*** Block opens ***

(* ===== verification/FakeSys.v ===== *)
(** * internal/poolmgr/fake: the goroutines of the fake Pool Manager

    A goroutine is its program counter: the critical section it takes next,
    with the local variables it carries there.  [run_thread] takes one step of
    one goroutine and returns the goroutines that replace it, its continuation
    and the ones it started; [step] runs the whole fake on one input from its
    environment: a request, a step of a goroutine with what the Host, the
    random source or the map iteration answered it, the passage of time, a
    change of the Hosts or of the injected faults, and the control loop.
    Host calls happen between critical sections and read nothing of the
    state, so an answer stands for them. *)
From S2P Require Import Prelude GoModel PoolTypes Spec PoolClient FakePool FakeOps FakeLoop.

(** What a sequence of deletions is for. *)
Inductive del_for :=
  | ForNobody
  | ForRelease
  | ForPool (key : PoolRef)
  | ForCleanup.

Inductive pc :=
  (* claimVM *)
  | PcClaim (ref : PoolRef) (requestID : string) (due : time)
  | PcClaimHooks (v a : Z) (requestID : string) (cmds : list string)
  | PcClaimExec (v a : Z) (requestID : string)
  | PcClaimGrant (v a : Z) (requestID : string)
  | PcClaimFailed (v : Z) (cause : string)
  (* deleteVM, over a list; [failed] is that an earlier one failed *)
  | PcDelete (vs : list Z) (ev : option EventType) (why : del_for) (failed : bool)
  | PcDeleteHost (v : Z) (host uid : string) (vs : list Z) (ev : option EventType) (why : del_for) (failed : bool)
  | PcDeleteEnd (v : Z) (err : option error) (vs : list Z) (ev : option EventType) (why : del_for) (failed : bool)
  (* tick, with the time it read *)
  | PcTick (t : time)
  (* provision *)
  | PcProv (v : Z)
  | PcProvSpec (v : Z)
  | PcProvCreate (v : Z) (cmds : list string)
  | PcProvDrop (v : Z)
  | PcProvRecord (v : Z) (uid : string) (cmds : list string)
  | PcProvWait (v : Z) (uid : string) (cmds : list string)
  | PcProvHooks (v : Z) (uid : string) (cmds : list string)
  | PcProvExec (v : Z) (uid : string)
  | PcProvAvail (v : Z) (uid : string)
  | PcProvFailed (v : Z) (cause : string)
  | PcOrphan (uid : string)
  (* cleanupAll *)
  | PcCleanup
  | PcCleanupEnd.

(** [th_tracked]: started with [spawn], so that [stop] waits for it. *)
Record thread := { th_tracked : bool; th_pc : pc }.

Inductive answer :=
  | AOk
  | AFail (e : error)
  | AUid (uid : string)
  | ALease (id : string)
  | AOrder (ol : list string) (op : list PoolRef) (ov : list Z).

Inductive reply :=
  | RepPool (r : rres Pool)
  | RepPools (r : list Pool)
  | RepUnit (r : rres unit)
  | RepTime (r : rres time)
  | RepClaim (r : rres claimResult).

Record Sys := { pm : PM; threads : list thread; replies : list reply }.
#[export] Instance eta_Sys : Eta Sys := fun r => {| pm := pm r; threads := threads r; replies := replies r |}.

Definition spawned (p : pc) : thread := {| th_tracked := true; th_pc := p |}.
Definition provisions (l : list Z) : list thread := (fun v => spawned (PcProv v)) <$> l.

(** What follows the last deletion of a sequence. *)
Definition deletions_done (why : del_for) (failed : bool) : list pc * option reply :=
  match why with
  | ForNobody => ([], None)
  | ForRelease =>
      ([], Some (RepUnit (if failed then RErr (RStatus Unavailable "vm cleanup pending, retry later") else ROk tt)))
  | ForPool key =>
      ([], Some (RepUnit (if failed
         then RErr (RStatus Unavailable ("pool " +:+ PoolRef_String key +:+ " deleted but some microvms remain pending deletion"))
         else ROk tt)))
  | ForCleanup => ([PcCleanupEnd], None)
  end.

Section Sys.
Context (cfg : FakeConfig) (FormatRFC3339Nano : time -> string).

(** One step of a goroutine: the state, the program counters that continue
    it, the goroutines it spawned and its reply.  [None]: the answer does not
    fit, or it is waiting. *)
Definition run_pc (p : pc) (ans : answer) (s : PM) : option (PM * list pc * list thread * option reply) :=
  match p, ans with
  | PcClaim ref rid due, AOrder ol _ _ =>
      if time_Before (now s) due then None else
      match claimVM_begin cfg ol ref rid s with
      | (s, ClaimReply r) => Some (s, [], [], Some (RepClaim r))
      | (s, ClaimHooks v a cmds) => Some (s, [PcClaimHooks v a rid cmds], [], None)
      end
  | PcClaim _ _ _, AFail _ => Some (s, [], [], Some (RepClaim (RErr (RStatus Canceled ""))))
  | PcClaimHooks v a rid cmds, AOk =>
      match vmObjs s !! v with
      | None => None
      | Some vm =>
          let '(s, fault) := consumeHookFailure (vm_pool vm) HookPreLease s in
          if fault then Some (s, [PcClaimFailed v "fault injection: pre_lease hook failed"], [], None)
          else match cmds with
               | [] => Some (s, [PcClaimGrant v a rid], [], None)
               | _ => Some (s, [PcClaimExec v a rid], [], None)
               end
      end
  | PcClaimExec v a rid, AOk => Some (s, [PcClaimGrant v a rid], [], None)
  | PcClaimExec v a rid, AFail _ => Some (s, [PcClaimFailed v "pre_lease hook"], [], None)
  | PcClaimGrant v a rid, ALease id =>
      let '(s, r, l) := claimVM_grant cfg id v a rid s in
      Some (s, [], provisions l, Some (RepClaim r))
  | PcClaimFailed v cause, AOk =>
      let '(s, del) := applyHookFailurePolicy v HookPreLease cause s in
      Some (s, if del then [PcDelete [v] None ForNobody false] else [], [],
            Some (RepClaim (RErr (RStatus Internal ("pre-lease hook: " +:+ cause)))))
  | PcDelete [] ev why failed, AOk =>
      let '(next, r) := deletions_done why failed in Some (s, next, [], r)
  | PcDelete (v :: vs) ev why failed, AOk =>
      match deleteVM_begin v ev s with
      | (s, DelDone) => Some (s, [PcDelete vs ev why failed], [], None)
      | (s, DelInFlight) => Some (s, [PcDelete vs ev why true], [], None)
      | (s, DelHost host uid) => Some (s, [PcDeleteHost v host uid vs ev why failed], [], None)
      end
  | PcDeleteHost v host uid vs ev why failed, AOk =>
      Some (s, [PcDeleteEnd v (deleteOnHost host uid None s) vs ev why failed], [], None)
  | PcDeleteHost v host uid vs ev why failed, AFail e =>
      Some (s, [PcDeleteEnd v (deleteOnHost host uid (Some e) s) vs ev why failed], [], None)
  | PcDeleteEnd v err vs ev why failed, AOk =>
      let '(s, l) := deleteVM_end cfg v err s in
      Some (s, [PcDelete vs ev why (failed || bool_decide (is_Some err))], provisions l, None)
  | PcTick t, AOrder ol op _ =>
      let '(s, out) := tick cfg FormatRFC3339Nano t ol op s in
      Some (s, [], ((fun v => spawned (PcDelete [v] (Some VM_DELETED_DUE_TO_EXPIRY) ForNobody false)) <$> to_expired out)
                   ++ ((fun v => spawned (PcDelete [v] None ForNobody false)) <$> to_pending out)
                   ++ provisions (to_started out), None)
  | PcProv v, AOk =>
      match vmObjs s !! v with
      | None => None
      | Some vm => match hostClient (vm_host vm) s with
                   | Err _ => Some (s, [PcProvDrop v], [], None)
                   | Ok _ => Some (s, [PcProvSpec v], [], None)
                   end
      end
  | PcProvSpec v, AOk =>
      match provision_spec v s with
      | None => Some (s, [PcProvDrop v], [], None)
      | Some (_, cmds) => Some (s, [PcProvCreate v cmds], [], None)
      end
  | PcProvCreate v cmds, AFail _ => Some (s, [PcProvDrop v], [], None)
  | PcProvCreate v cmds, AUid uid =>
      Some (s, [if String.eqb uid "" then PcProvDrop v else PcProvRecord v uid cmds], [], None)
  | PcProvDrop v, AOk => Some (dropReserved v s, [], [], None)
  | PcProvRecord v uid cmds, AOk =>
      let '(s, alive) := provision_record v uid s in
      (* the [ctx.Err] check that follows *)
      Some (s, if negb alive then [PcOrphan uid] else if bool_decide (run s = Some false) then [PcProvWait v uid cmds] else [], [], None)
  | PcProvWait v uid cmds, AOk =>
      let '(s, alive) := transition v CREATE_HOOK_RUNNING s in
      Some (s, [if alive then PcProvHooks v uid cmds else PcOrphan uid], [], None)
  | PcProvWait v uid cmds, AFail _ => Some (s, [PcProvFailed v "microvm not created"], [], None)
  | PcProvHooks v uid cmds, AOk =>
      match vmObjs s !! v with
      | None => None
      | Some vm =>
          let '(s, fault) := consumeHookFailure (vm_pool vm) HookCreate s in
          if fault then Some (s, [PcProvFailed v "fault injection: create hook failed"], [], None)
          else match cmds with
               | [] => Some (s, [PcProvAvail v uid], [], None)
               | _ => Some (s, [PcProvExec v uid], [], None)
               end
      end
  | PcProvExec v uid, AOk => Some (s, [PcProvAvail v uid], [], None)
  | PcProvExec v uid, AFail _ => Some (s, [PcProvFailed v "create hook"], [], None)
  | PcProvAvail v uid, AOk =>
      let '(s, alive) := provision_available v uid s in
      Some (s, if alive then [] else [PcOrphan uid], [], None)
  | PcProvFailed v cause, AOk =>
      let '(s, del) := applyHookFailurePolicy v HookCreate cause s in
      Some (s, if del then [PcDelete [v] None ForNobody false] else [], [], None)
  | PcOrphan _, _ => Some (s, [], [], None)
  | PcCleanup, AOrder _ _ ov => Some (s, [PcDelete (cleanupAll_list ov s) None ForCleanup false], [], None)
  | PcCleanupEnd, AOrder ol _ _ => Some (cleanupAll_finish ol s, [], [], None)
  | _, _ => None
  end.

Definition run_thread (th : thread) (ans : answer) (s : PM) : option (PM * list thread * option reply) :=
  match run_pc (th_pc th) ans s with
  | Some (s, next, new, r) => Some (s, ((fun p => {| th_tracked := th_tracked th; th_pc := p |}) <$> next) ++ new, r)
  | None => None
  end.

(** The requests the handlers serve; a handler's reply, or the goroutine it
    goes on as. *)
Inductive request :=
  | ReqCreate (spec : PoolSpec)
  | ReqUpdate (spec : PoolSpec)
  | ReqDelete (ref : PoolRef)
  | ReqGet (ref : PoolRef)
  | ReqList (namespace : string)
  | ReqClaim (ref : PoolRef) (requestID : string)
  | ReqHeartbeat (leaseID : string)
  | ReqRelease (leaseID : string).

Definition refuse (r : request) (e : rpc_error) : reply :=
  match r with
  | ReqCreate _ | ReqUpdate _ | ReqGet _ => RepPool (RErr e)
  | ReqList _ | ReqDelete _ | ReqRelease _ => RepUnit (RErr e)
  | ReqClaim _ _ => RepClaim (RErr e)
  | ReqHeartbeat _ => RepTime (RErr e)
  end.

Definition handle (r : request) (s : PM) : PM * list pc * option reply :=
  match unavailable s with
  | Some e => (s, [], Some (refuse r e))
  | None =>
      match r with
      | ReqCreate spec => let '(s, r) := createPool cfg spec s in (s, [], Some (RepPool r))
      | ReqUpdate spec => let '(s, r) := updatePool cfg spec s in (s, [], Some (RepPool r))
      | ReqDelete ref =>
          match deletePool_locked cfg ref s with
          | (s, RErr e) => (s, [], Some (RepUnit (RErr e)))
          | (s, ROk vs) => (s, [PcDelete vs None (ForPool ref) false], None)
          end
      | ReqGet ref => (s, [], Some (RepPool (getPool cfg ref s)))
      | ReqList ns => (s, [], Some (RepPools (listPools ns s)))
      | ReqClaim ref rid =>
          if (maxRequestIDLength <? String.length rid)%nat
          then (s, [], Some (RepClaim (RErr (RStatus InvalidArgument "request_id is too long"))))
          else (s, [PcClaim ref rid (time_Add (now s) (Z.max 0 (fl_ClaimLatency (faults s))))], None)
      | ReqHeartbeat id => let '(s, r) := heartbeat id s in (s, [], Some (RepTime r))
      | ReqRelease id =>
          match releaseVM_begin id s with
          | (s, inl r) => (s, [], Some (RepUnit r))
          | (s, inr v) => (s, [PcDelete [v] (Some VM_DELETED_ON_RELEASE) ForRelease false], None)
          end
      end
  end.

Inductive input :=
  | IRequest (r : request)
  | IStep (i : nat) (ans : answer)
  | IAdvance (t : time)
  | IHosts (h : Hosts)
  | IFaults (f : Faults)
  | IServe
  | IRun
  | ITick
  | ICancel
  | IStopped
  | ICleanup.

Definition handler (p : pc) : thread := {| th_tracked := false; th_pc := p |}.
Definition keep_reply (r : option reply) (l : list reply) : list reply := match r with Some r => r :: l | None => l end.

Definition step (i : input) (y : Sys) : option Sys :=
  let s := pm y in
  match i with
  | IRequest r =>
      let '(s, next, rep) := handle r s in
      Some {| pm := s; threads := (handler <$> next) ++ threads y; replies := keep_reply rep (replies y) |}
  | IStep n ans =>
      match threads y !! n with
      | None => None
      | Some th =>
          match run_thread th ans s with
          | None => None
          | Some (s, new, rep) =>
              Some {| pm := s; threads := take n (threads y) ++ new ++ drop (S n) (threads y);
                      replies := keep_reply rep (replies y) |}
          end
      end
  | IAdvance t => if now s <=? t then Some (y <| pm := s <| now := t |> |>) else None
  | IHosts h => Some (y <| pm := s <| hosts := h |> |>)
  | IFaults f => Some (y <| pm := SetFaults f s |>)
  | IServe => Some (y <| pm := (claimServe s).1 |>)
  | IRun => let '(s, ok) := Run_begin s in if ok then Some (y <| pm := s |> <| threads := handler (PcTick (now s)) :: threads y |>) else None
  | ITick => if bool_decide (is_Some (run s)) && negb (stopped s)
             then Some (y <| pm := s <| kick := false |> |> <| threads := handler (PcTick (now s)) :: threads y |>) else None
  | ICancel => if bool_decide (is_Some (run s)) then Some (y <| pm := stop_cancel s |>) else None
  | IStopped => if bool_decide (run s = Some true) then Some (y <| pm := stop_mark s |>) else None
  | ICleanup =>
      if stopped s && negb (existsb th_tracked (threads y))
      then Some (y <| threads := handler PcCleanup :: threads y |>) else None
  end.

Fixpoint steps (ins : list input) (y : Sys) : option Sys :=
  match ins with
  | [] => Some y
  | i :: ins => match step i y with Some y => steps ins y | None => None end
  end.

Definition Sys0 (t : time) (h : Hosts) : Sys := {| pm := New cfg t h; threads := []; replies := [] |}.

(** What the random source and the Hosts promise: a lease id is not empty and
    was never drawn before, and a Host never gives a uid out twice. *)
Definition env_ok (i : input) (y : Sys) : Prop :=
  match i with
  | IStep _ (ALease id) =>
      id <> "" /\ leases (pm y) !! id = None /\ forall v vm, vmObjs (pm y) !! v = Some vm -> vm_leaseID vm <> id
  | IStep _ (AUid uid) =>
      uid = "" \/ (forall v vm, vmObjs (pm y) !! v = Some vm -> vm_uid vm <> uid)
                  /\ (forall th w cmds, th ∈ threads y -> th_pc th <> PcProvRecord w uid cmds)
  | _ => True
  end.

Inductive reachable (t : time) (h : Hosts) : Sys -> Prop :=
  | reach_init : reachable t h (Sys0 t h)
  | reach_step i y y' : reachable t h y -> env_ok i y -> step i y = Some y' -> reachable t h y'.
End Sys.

*** Block closes ***
*** Block opens ***

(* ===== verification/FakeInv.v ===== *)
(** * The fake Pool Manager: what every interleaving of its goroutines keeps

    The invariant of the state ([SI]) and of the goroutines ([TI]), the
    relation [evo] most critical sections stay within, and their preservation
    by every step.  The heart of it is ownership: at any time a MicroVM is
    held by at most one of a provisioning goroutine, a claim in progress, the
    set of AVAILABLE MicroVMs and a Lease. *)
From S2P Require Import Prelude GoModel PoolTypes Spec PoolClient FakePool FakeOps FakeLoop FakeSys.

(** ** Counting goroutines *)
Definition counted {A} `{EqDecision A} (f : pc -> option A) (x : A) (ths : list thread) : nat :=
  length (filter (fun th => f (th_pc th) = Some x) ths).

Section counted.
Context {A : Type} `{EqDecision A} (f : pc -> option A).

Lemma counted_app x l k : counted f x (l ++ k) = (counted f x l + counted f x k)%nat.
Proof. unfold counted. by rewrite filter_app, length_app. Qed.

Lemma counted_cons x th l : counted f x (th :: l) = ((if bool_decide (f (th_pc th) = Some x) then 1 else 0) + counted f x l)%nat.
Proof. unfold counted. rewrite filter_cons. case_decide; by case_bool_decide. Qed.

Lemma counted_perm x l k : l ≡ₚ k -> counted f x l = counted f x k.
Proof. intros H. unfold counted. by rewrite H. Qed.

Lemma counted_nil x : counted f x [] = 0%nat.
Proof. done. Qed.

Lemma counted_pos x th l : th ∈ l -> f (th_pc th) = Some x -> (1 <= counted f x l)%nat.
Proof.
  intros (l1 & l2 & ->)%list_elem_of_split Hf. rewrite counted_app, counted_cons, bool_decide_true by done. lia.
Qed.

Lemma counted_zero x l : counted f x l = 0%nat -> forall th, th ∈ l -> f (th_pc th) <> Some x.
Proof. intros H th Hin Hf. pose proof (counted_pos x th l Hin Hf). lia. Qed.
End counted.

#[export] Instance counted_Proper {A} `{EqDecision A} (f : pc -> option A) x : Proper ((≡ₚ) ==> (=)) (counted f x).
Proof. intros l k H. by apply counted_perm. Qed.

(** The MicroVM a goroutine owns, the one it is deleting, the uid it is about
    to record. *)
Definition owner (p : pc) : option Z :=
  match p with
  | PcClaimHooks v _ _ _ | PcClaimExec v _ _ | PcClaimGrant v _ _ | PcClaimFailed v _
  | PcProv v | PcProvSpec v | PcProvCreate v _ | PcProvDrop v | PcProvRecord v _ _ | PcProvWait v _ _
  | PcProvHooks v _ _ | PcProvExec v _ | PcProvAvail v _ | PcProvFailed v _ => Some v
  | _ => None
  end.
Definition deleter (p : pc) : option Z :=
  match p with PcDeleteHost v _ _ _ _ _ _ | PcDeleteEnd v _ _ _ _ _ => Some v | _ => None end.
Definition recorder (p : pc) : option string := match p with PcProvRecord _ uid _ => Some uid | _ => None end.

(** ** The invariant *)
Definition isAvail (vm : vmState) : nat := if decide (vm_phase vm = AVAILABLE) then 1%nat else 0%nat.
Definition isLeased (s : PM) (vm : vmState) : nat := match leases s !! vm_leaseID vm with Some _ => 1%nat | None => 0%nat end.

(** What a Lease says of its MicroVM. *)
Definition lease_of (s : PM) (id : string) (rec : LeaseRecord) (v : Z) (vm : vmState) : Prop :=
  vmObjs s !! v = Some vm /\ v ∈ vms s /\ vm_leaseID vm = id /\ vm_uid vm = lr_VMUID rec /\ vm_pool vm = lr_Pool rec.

*** Block closes ***
*** Block opens ***

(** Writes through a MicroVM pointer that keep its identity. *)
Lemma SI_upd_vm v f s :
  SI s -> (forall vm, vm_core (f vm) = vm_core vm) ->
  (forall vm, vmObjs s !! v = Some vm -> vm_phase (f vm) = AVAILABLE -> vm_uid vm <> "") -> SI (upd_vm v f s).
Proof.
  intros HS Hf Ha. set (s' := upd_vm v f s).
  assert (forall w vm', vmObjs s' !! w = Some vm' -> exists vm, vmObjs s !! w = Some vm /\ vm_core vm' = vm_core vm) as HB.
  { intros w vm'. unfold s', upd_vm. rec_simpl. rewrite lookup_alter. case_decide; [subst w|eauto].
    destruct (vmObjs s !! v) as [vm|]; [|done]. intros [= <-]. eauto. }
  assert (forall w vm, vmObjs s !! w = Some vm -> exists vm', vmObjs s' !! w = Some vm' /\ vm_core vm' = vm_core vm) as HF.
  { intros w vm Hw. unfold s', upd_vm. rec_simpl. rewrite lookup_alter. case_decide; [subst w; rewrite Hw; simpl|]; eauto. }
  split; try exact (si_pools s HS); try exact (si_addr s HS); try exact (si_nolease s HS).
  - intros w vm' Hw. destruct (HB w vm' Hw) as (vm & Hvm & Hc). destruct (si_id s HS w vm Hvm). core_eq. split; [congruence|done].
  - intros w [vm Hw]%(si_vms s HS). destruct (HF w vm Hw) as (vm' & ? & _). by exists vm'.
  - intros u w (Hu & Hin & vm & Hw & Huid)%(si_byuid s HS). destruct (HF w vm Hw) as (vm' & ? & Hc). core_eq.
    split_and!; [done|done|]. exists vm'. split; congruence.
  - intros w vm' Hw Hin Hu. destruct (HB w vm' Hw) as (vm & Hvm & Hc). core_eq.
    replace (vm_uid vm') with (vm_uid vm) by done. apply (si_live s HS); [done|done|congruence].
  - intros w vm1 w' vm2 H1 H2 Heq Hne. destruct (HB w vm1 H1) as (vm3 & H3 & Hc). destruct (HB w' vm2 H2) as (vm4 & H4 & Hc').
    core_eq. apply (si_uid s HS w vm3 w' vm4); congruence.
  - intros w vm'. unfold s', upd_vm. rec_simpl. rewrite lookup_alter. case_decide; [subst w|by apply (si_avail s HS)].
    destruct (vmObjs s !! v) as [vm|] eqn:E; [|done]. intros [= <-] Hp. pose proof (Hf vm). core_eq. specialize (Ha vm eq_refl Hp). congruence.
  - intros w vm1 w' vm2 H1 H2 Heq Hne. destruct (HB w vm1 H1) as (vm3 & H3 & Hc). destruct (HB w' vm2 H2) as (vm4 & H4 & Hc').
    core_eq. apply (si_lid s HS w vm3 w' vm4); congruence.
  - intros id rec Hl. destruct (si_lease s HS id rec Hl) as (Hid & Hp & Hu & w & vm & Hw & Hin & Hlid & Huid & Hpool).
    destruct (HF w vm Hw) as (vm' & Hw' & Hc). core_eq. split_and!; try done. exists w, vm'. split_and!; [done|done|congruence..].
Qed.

*** Block closes ***

▶ Your objective: Once you find the line with "(* ===== verification/FakeSys.v ===== *)" above, print it and every line after it up to and including the line with "state, so an answer stands for them. *)", exactly as written and nothing else.

▶ Solved exercise:
(* ===== verification/FakeSys.v ===== *)
(** * internal/poolmgr/fake: the goroutines of the fake Pool Manager

    A goroutine is its program counter: the critical section it takes next,
    with the local variables it carries there.  [run_thread] takes one step of
    one goroutine and returns the goroutines that replace it, its continuation
    and the ones it started; [step] runs the whole fake on one input from its
    environment: a request, a step of a goroutine with what the Host, the
    random source or the map iteration answered it, the passage of time, a
    change of the Hosts or of the injected faults, and the control loop.
    Host calls happen between critical sections and read nothing of the
    state, so an answer stands for them. *)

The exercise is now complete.